DEVANT
Un contrechamp pertinent, qui aurait mérité quelques éclairages
Synopsis du film
Elles sont principalement des femmes, mais aussi quelques hommes, venus rendre visite à un mari, un ami, un frère, au Centre de Rétention Administrative de Paris. Tous et toutes attendent sous un abri en bois ou assis sur un banc situé à côté, dans le bois de Vincennes, face à l’entrée du CRA. Et chacun se livre sur les conditions de détention, leur ressenti de personne restée à l’extérieur, le maintien du lien, dans l’attente d’un rendez-vous qui se fait parfois attendre, et d’une libération espérée…
Critique du film DEVANT
Avec une très bonne intention de départ, celle de laisser la parole à ceux et celles qui viennent rendre visite à un proche, enfermé dans un CRA (Centre de Rétention Administrative), "Devant" propose un ensemble de portraits touchants (principalement de femmes) de ces personnes vivant librement à l’extérieur et souhaitant maintenir un lien avec quelqu’un qui risque l’expulsion. Interrogeant naturellement sur la politique migratoire, mais aussi sur la justice en France, questionnant un potentiel « racisme d’Etat » et les humiliations ou violences subies à l’intérieur, ces échanges sont riches de ressentis, le terme d’« innocents » revenant sans cesse au début pour décrire les internés, eux qui sont juste sans papiers, titres de séjours ou visa.

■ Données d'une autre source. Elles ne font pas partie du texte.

(** X22. The largest stormwater diameter. [_process_stormwater] returns
    unless the diameter of a pipe or of a culvert is an infinite float, in
    which case it raises. When it returns, [largest_diameter_mm], if there
    is one, is positive and is the diameter of a pipe or of a culvert, and
    no pipe or culvert has a larger diameter; there is none only when no
    pipe or culvert has a positive diameter. *)
Theorem stormwater_largest_diameter :
  forall (G : Type) (int_of_str : string -> option Z)
         (str_of_float : float -> string)
         (waterways sw_pipes sw_pits sw_culverts
          : list (Infrastructure.feature G)),
    (returns (Infrastructure._process_stormwater int_of_str str_of_float
                waterways sw_pipes sw_pits sw_culverts)
     <-> Forall (fun feat =>
                   InfraSpec.infinite (Infrastructure.PipeDiameter_mm feat)
                   = false) (sw_pipes ++ sw_culverts))
    /\ (forall r : Infrastructure.Stormwater.t G,
          Infrastructure._process_stormwater int_of_str str_of_float
            waterways sw_pipes sw_pits sw_culverts = Return r ->
          (forall d,
              Infrastructure.Stormwater.largest_diameter_mm r = Some d ->
              0 < d
              /\ exists feat,
                  In feat (sw_pipes ++ sw_culverts)
                  /\ Infrastructure.int_of int_of_str
                       (Infrastructure.PipeDiameter_mm feat)
                     = Return (Some d))
          /\ (forall feat v,
                 In feat (sw_pipes ++ sw_culverts) ->
                 Infrastructure.int_of int_of_str
                   (Infrastructure.PipeDiameter_mm feat) = Return (Some v) ->
                 0 < v ->
                 exists d,
                   Infrastructure.Stormwater.largest_diameter_mm r = Some d
                   /\ v <= d)).
Proof.
  intros G ios sf ww pi pt cu. split.
  - rewrite <- (largest_loop_returns ios (pi ++ cu) None).
    unfold Infrastructure._process_stormwater.
    destruct (Infrastructure.largest_loop ios (pi ++ cu) None) as [d|e];
      cbn [py_bind]; split; intros [a Ha]; try discriminate Ha;
      eexists; reflexivity.
  - intros r Hr.
    destruct (process_stormwater_shape _ _ _ _ _ _ _ Hr) as (Hl & _).
    destruct (largest_loop_spec _ _ _ _ Hl) as (L1 & _ & L3). split.
    + intros d Hd. destruct (L1 d Hd) as [[=]|H]. exact H.
    + exact L3.
Qed.

Lemma stormwater_largest_diameter_witness :
  let pipe (d : scalar) : Infrastructure.feature unit :=
    {| Infrastructure.NominalDiameter := SNull;
       Infrastructure.Diameter := SNull;
       Infrastructure.Material := SStr "RCP";
       Infrastructure.Name := SNull; Infrastructure.GNAME := SNull;
       Infrastructure.name_ := SNull;
       Infrastructure.PipeDiameter_mm := d;
       Infrastructure.InletType := SNull;
       Infrastructure.geometry := None |} in
  exists r : Infrastructure.Stormwater.t unit,
    Infrastructure._process_stormwater (fun _ => None) (fun _ => EmptyString)
      [] [pipe (SInt 300); pipe (SFloat 450.5); pipe (SInt (-900))]
      [] [pipe (SInt 375)] = Return r
    /\ Infrastructure.Stormwater.largest_diameter_mm r = Some 450
    /\ exists d,
        Infrastructure.Stormwater.largest_diameter_mm r = Some d /\ 375 <= d.
Proof.
  intros pipe. eexists. split; [vm_compute; reflexivity|].
  split; [reflexivity|].
  refine (proj2 (proj2 (stormwater_largest_diameter unit (fun _ => None)
                          (fun _ => EmptyString) []
                          [pipe (SInt 300); pipe (SFloat 450.5);
                           pipe (SInt (-900))] [] [pipe (SInt 375)]) _ _)
            (pipe (SInt 375)) 375 _ _ _).
  - vm_compute. reflexivity.
  - right. right. right. left. reflexivity.
  - reflexivity.
  - reflexivity.
Defined.
(** ** The two graphs along a run *)

Lemma schema_loop_extends (keys_left : list string) (freq : Obj nat)
  (g : Graph) :
  Forall well_formed_key keys_left ->
  extends g (sc_graph (schema_loop keys_left freq g)).
Proof.
  intros Hk. induction Hk as [| key rest Hkey Hrest IH]; simpl.
  - apply extends_refl.
  - destruct (3 <? match lookup key freq with Some n => n | None => 0 end);
      [| exact IH]. cbn [andb].
    destruct (is_absent (read (replace_first "+" "-" key) g)) eqn:Habs;
      [| exact IH].
    destruct Hkey as [a [b [-> [Ha [Hb [Hna Hnb]]]]]].
    unfold split_pair.
    change (a ++ "+" ++ b) with (a ++ String "+"%char b) in *.
    rewrite (split_char_joint "+") by (assumption || reflexivity).
    rewrite (replace_first_joint "+") in Habs by (assumption || reflexivity).
    assert (Hnone : lookup (a ++ "-" ++ b) g = None).
    { unfold read in Habs.
      destruct (lookup (a ++ "-" ++ b) g); [discriminate | reflexivity]. }
    cbn [nth_error coerce sc_graph].
    intros c links Hc. exists links. split; [| apply incl_refl].
    rewrite lookup_set_other; [assumption |].
    intros Heq. subst c.
    assert (Hno : Some links = None) by (rewrite <- Hc; exact Hnone).
    discriminate.
Qed.

Lemma sweep_frequencies_keys (stack : MemoryStack) (freq : Obj nat) :
  keys_well_formed freq -> keys_well_formed (sweep_frequencies stack freq).
Proof.
  unfold sweep_frequencies. revert freq.
  induction stack as [| mem stack IH]; intros freq H; simpl; [assumption |].
  apply IH. now apply updateConceptPairFrequency_keys.
Qed.

Lemma keeps_graphs_refl (live : State) : keeps_graphs live live.
Proof.
  split; [intros H; split; [assumption |] |]; apply extends_refl.
Qed.

Lemma keeps_graphs_trans (a b c : State) :
  keeps_graphs a b -> keeps_graphs b c -> keeps_graphs a c.
Proof.
  intros [Hab Hb] [Hbc Hb']. split.
  - intros H. destruct (Hab H) as [H1 E1]. destruct (Hbc H1) as [H2 E2].
    split; [assumption | eapply extends_trans; eassumption].
  - eapply extends_trans; eassumption.
Qed.

Lemma external_stimulus_graphs (o : Oracle) (live : State) :
  keeps_graphs live (external_stimulus o live).
Proof.
  unfold external_stimulus. destruct (Qlt_bool (r_external o) 0.2);
    graphs_kept extends_refl.
Qed.

Lemma dream_branch_graphs (o : Oracle) (replaced : bool) (live : State) :
  keeps_graphs live (final (dream_branch o replaced live)).
Proof.
  unfold dream_branch.
  destruct (callLLM (host o) (llm_dream o)) as [[generated err] |];
    [destruct (callLLM (host o) (llm_dream_reflection o)) as [[reflection err'] |] |];
    destruct replaced; graphs_kept extends_refl.
Qed.

Lemma subconscious_graphs (o : Oracle) (live : State) :
  keeps_graphs live (subconscious o live).
Proof.
  unfold subconscious.
  destruct (negb (Nat.eqb (List.length (beliefs (internalState live))) 0)
            && Qlt_bool (r_reinforce o) 0.7);
    destruct (negb (Nat.eqb (List.length (conflicts (internalState live))) 0)
              && Qlt_bool (r_ruminate o) 0.5);
    try destruct (negb (Nat.eqb (List.length (openQuestions (internalState live))) 0)
                  && Qlt_bool (r_ponder o) 0.5);
    graphs_kept extends_refl.
Qed.
(** * BNG Blaster: interface registry, interface locks and LDP interface adjacencies

    A shallow embedding of [bbl_interface.c] (interface registration, the
    lock files under /run/lock, kernel binding) and of [ldp/ldp_interface.c]
    (the LDP hello job and the attachment of an LDP instance to a network
    interface), with the properties of the specification stated over it.

    The C code works on the process-wide context [g_ctx], on heap objects
    reached through pointers, and on the operating system (lock files, the
    process table, ioctl).  All of it is one explicit [state]; C functions
    are computations in a state monad whose failure value stands for
    undefined behaviour (a dereference of a dangling or null pointer). *)

From Stdlib Require Import ZArith String Ascii List Lia Bool DecimalString DecimalPos.
From stdpp Require Import gmap strings list fin_maps.

Local Open Scope Z_scope.

(** ** Constants of headers *)

(** Macros and enumerators that the two files use and that are declared in
    headers of the repository ([bbl_def.h], [bbl_io.h]).  Their values are
    not fixed by the two source files, so the development is parametric in
    them. *)
Class bbl_defs := {
  FILE_PATH_LEN : nat;          (* size of a path buffer *)
  IO_BUFFER_LEN : Z;            (* size of an I/O buffer *)
  IO_MODE_DPDK : Z;             (* enumerator of the DPDK I/O mode *)
  BBL_IF_SEND_LDP_HELLO : Z;    (* bit of the interface send mask *)
}.

(** Constants of the C library and of Linux. *)
Definition ENOENT : Z := 2.
Definition IFNAMSIZ : nat := 16.
Definition IFHWADDRLEN : nat := 6.
Definition ETH_ADDR_LEN : nat := 6.
Definition LONG_MIN : Z := - 2 ^ 63.
Definition LONG_MAX : Z := 2 ^ 63 - 1.

(** ** Machine integers *)

(** A value stored in a [uint32_t]. *)
Definition wrap32 (z : Z) : Z := z mod 2 ^ 32.

(** A value converted to [int]. *)
Definition to_int32 (z : Z) : Z := (z + 2 ^ 31) mod 2 ^ 32 - 2 ^ 31.

(** The 64-bit load [*(uint64_t * )p] of eight bytes on a little-endian
    machine. *)
Fixpoint load_le (bytes : list Z) : Z :=
  match bytes with
  | [] => 0
  | b :: rest => Z.lor (Z.land b 255) (Z.shiftl (load_le rest) 8)
  end.

(** ** The C library on strings *)

(** [snprintf(buf, size, "%s...", ...)]: at most [size - 1] characters of
    the formatted text are stored. *)
Definition snprintf (size : nat) (text : string) : string :=
  substring 0 (size - 1) text.

(** The conversion [%d] of [printf]. *)
Definition sprintf_d (z : Z) : string :=
  NilZero.string_of_int (Z.to_int z).

Definition isspace (c : ascii) : bool :=
  let n := nat_of_ascii c in
  Nat.eqb n 32 || (Nat.leb 9 n && Nat.leb n 13).

Definition digit_of (c : ascii) : option Z :=
  let n := Z.of_nat (nat_of_ascii c) in
  if (48 <=? n) && (n <=? 57) then Some (n - 48) else None.

Fixpoint skip_space (s : string) : string :=
  match s with
  | String c rest => if isspace c then skip_space rest else s
  | EmptyString => s
  end.

Fixpoint scan_digits (acc : Z) (s : string) : Z :=
  match s with
  | String c rest =>
      match digit_of c with
      | Some d => scan_digits (10 * acc + d) rest
      | None => acc
      end
  | EmptyString => acc
  end.
(** C4. When the registry holds exactly one entry and its [prd_path] is
    the candidate's, the upsert returns a registry that still holds
    exactly one item; that item keeps the [created_at] of the old entry,
    its [updated_at] is the reading of the clock, and every field of the
    candidate has the candidate's value. *)
Theorem upsert_updates_the_matching_entry
    (w : world) (registry old : val) (e : loc) (c : Candidate) :
  store_ok (heap w) = true ->
  items_of (heap w) registry = Some [old] ->
  field (heap w) old (js "prd_path") = VStr (prd_path c) ->
  heap w !! e = Some (CObj (entry_literal c)) ->
  exists r' w' item,
    upsertRegistry H registry (VRef e) w = (Ret r', w') /\
    items_of (heap w') r' = Some [item] /\
    field (heap w') item (js "created_at") = field (heap w) old (js "created_at") /\
    field (heap w') item (js "updated_at") = VStr (clock H (clock_reads w)) /\
    forall k v, obj_get k (entry_literal c) = Some v -> field (heap w') item k = v.
Proof.
  intros Hok Hitems Hpath He.
  destruct (items_of_held _ _ _ Hitems) as (a & Hg & Ha).
  destruct (field_string_inv _ _ _ _ Hpath) as (o & ops & -> & Ho & Hop).
  assert (Hfind : findIndex (same_entry (heap w) (VRef e)) 0%Z [VRef o] = Ret 0%Z).
  { unfold findIndex, same_entry, get_prop.
    rewrite Ho, He, Hop, entry_literal_path.
    cbn. rewrite eqb_refl. reflexivity. }
  pose proof (update_run H w registry (VRef e) _ a [VRef o] 0%Z Hg Ha Hfind
                (Z.le_refl 0)) as Hrun.
  cbn in Hrun.
  apply as_array_inv in Ha as [_ Ha].
  eexists _, _, (VRef (length (heap w))). split; [exact Hrun|]. cbn [heap].
  match goal with
  | |- items_of ?h' _ = _ /\ _ =>
      assert (forall k,
                field h' (VRef (length (heap w))) k
                = default VUndef
                    (obj_get k ([(js "updated_at", VStr (clock H (clock_reads w)))]
                                ++ rev (entry_literal c) ++ rev ops))) as Hitem
  end.
  { intros k. unfold field, get_prop. erewrite final_new by exact Ha.
    change (default VUndef ([VRef o] !! Z.to_nat 0%Z)) with (VRef o).
    unfold merged, own_props. rewrite Ho, He.
    rewrite object_literal_get, !rev_app_distr. reflexivity. }
  split; [|split; [|split]].
  - apply items_of_returned; [|apply length_after].
    eapply lookup_store_same. apply lookup_alloc. exact Ha.
  - rewrite Hitem. unfold field, get_prop. rewrite Ho.
    rewrite <- (keys_once_rev _ ops (store_ok_lookup _ _ _ Hok Ho)).
    reflexivity.
  - rewrite Hitem. reflexivity.
  - intros k v Hk. rewrite Hitem.
    rewrite obj_get_app. cbn [obj_get].
    destruct (JsString.eqb k (js "updated_at")) eqn:E.
    + apply eqb_eq in E. subst k. discriminate Hk.
    + rewrite obj_get_app, keys_once_rev, Hk by reflexivity. reflexivity.
Qed.
(** C10: when the trimmed input is empty [sendMessage] returns the state as
    it is; when it is not empty and [isLoading] is clear, one user message
    holding the trimmed input is appended, one request holding the trimmed
    input is sent, the input is emptied and [isLoading] is set. *)
Theorem submit_trims_input (s : State) (now : Z) :
  (trim (input s) = "" -> sendMessage now s = s)
  /\ (trim (input s) <> "" -> isLoading s = false ->
      let s' := sendMessage now s in
      messages s' = (messages s ++ [mkMessage now (trim (input s)) user now])%list
      /\ fetched s' = (fetched s ++ [trim (input s)])%list
      /\ awaiting s' = S (awaiting s)
      /\ input s' = ""
      /\ isLoading s' = true
      /\ isStreaming s' = isStreaming s
      /\ streamingMessage s' = streamingMessage s).
Proof.
  unfold sendMessage. split.
  - intros E. now rewrite E.
  - intros Hne Hl. rewrite Hl.
    destruct (trim (input s)) as [|c t] eqn:E; [contradiction|].
    repeat split.
Qed.

(** An input of blanks only, and a padded input. *)
Lemma submit_trims_input_witness :
  let blank := setInput "   " initial in
  let padded := setInput "  hi there " initial in
  trim (input blank) = ""
  /\ sendMessage 1 blank = blank
  /\ trim (input padded) <> "" /\ isLoading padded = false
  /\ messages (sendMessage 1 padded) = [mkMessage 1 "hi there" user 1]
  /\ fetched (sendMessage 1 padded) = ["hi there"].
Proof.
  cbv zeta.
  assert (B : trim (input (setInput "   " initial)) = "")
    by (vm_compute; reflexivity).
  assert (T : trim (input (setInput "  hi there " initial)) = "hi there")
    by (vm_compute; reflexivity).
  assert (N : trim (input (setInput "  hi there " initial)) <> "")
    by (rewrite T; discriminate).
  split; [exact B|].
  split; [exact (proj1 (submit_trims_input (setInput "   " initial) 1) B)|].
  split; [exact N|]. split; [reflexivity|].
  pose proof (proj2 (submit_trims_input (setInput "  hi there " initial) 1)
                N eq_refl) as H.
  cbv zeta in H. destruct H as (M & F & _).
  rewrite T in M, F. split; [exact M | exact F].
Defined.
(** X2: every line [veprintf] writes is the program name, the
    text [" (simpleprof.so): "], the tag and [": "] when there is a tag,
    what the format produces, and one newline at the end. *)
Theorem veprintf_line_frame (P : platform) (name : list Z)
    (alloca_addr : Z) (tag : option (list Z)) (fmt : list Z)
    (args : list va) (bytes : list Z) :
  output (veprintf P name alloca_addr tag fmt args) = Some bytes ->
  exists body,
    bytes = name ++ bytes_of_string " (simpleprof.so): " ++
            match tag with
            | Some t => t ++ bytes_of_string ": "
            | None => []
            end ++ body ++ [10].
Proof.
  set (iov0 := [name; bytes_of_string (" (" ++ CANON_NAME ++ "): ")] ++
               match tag with
               | Some t => [t; bytes_of_string ": "]
               | None => []
               end).
  assert (H : forall out,
             veprintf P name alloca_addr tag fmt args = wrote out ->
             exists mid, out = iov0 ++ mid ++ [[10]]).
  { apply (veprintf_rule P name alloca_addr
             (fun iov => exists mid, iov = iov0 ++ mid)
             (fun o => forall out, o = wrote out ->
                                   exists mid, out = iov0 ++ mid ++ [[10]])).
    - intros iov seg [mid ->] _. exists (mid ++ [seg]).
      now rewrite app_assoc.
    - intros iov [mid ->] _ out H. injection H as <-. exists mid.
      now rewrite app_assoc.
    - discriminate.
    - discriminate.
    - exists []. now rewrite app_nil_r. }
  destruct (veprintf P name alloca_addr tag fmt args) as [out | | | ];
    try discriminate.
  cbn [output]. intro Hb. injection Hb as <-.
  destruct (H out eq_refl) as [mid ->].
  exists (List.concat mid). unfold iov0.
  rewrite !concat_app. cbn [List.concat app].
  destruct tag as [t | ]; cbn [List.concat app];
    rewrite <- ?app_assoc, ?app_nil_r; reflexivity.
Qed.

(** From [fixed] to the end of a format that has no further [%]. *)
Lemma fixed_literal_end (P : platform) (alloca_addr : Z) (fuel : nat)
    (pending fmt : list Z) (args : list va) (iov : list (list Z)) :
  Forall (fun c => c <> 0 /\ c <> 37) fmt ->
  (List.length iov + 1 < NIOV_MAX)%nat ->
  fixed P alloca_addr (S fuel) pending fmt args iov
  = wrote (iov ++
           match pending ++ fmt with
           | [] => []
           | _ :: _ => [pending ++ fmt]
           end ++ [[10]]).
Proof.
  intros Hlit Hlen. cbn [fixed]. rewrite (literal_run_all _ Hlit).
  destruct (pending ++ fmt) as [|c seg].
  - cbn [hd]. change (0 =? 0) with true. cbv iota. unfold finish.
    replace (List.length iov <? NIOV_MAX)%nat with true
      by (symmetry; apply Nat.ltb_lt; lia).
    reflexivity.
  - rewrite push_iov_ok by lia.
    replace (List.length (iov ++ [c :: seg]) <? NIOV_MAX)%nat with true
      by (symmetry; apply Nat.ltb_lt; rewrite length_app; cbn [List.length];
          lia).
    cbn [hd]. change (0 =? 0) with true. cbv iota. unfold finish.
    replace (List.length (iov ++ [c :: seg]) <? NIOV_MAX)%nat with true
      by (symmetry; apply Nat.ltb_lt; rewrite length_app; cbn [List.length];
          lia).
    now rewrite <- app_assoc.
Qed.

(** From [fixed] over a literal text and [%%]. *)
Lemma fixed_percent_percent (P : platform) (alloca_addr : Z) (fuel : nat)
    (l1 l2 : list Z) (args : list va) (iov : list (list Z)) :
  Forall (fun c => c <> 0 /\ c <> 37) l1 ->
  (List.length iov + 1 < NIOV_MAX)%nat ->
  fixed P alloca_addr (S fuel) [] (l1 ++ 37 :: 37 :: l2) args iov
  = fixed P alloca_addr fuel [37] l2 args
      (iov ++ match l1 with
              | [] => []
              | _ :: _ => [l1]
              end).
Proof.
  intros Hlit Hlen. cbn [fixed].
  rewrite (literal_run_percent l1 (37 :: l2) Hlit). cbn [app].
  destruct l1 as [|c l1].
  - cbn [hd tl parse_flags parse_length parse_precision].
    change (37 =? 0) with false. cbv iota. cbn [hd tl].
    change (37 =? 115) with false. cbv iota.
    replace (NIOV_MAX <=? List.length iov)%nat with false
      by (symmetry; apply Nat.leb_gt; lia).
    now rewrite app_nil_r.
  - rewrite push_iov_ok by lia.
    replace (List.length (iov ++ [c :: l1]) <? NIOV_MAX)%nat with true
      by (symmetry; apply Nat.ltb_lt; rewrite length_app; cbn [List.length];
          lia).
    cbn [hd tl parse_flags parse_length parse_precision].
    change (37 =? 0) with false. cbv iota. cbn [hd tl].
    change (37 =? 115) with false. cbv iota.
    replace (NIOV_MAX <=? List.length (iov ++ [c :: l1]))%nat with false
      by (symmetry; apply Nat.leb_gt; rewrite length_app; cbn [List.length];
          lia).
    reflexivity.
Qed.
Definition validateFormStreamDictPart1 (x : XRefTable)
    (streamDict : StreamDict) (dictName : string) : result unit :=
  let dict := PDFDict_of streamDict in
  check validateIntegerEntry x dict dictName "FormType" OPTIONAL V10
          (Some (fun i => (i =? 1)%Z)) in
  check validateRectangleEntry x dict dictName "BBox" REQUIRED V10 None in
  check validateNumberArrayEntry x dict dictName "Matrix" OPTIONAL V10
          (Some (fun arr => Nat.eqb (length arr) 6)) in
  check match Find (PDFDict_of streamDict) "Resources" with
        | Some obj => validateResourceDict x obj
        | None => Ok false
        end in
  check validatePageEntryGroup x dict OPTIONAL V14 in
  let* d := validateDictEntry x dict dictName "Ref" OPTIONAL V14 None in
  check match d with
        | Some d => validateReferenceDict x d
        | None => Ok tt
        end in
  validateMetadata x dict OPTIONAL V14.

Definition validateFormStreamDict (x : XRefTable) (streamDict : StreamDict)
  : result unit :=
  let dictName := "formStreamDict" in
  check validateFormStreamDictPart1 x streamDict dictName in
  validateFormStreamDictPart2 x (PDFDict_of streamDict) dictName.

En ressort un mélange de force, d’abattement et d’usure, qui fait l’aspect émouvant de l’ensemble, certains personnages venant eux questionner les changements en matière de droit du sol, le double jeu des préfectures, l’appel aux immigrés lorsque cela arrange économiquement et le droit de chacun à rechercher de conditions de vie meilleures. Pourtant, il manque au documentaire justement des contre-points ponctuels, renseignements écrits ou commentaires sur les affirmations faites par moments sous le coup d’une colère qui bouillonne derrière un sourire optimiste ou d’une déception qui se dissimule mal. Dans ce documentaire avare en échappées (hormis un bout de trajet en RER…) et parfois redondant (les appels d’une femmes mariée à son conjoint avant ses visites... montrant cette l'écrasante routine), difficile de tout saisir en l'absence d'un effort d’étaiement de certains processus ou arguments, ou sans un commentaire sur la situation de ceux qui sont dedans ou en sortent. Reste un document essentiel pour questionner le maintien, au delà de l’humanité dans le centre, du lien depuis l’extérieur.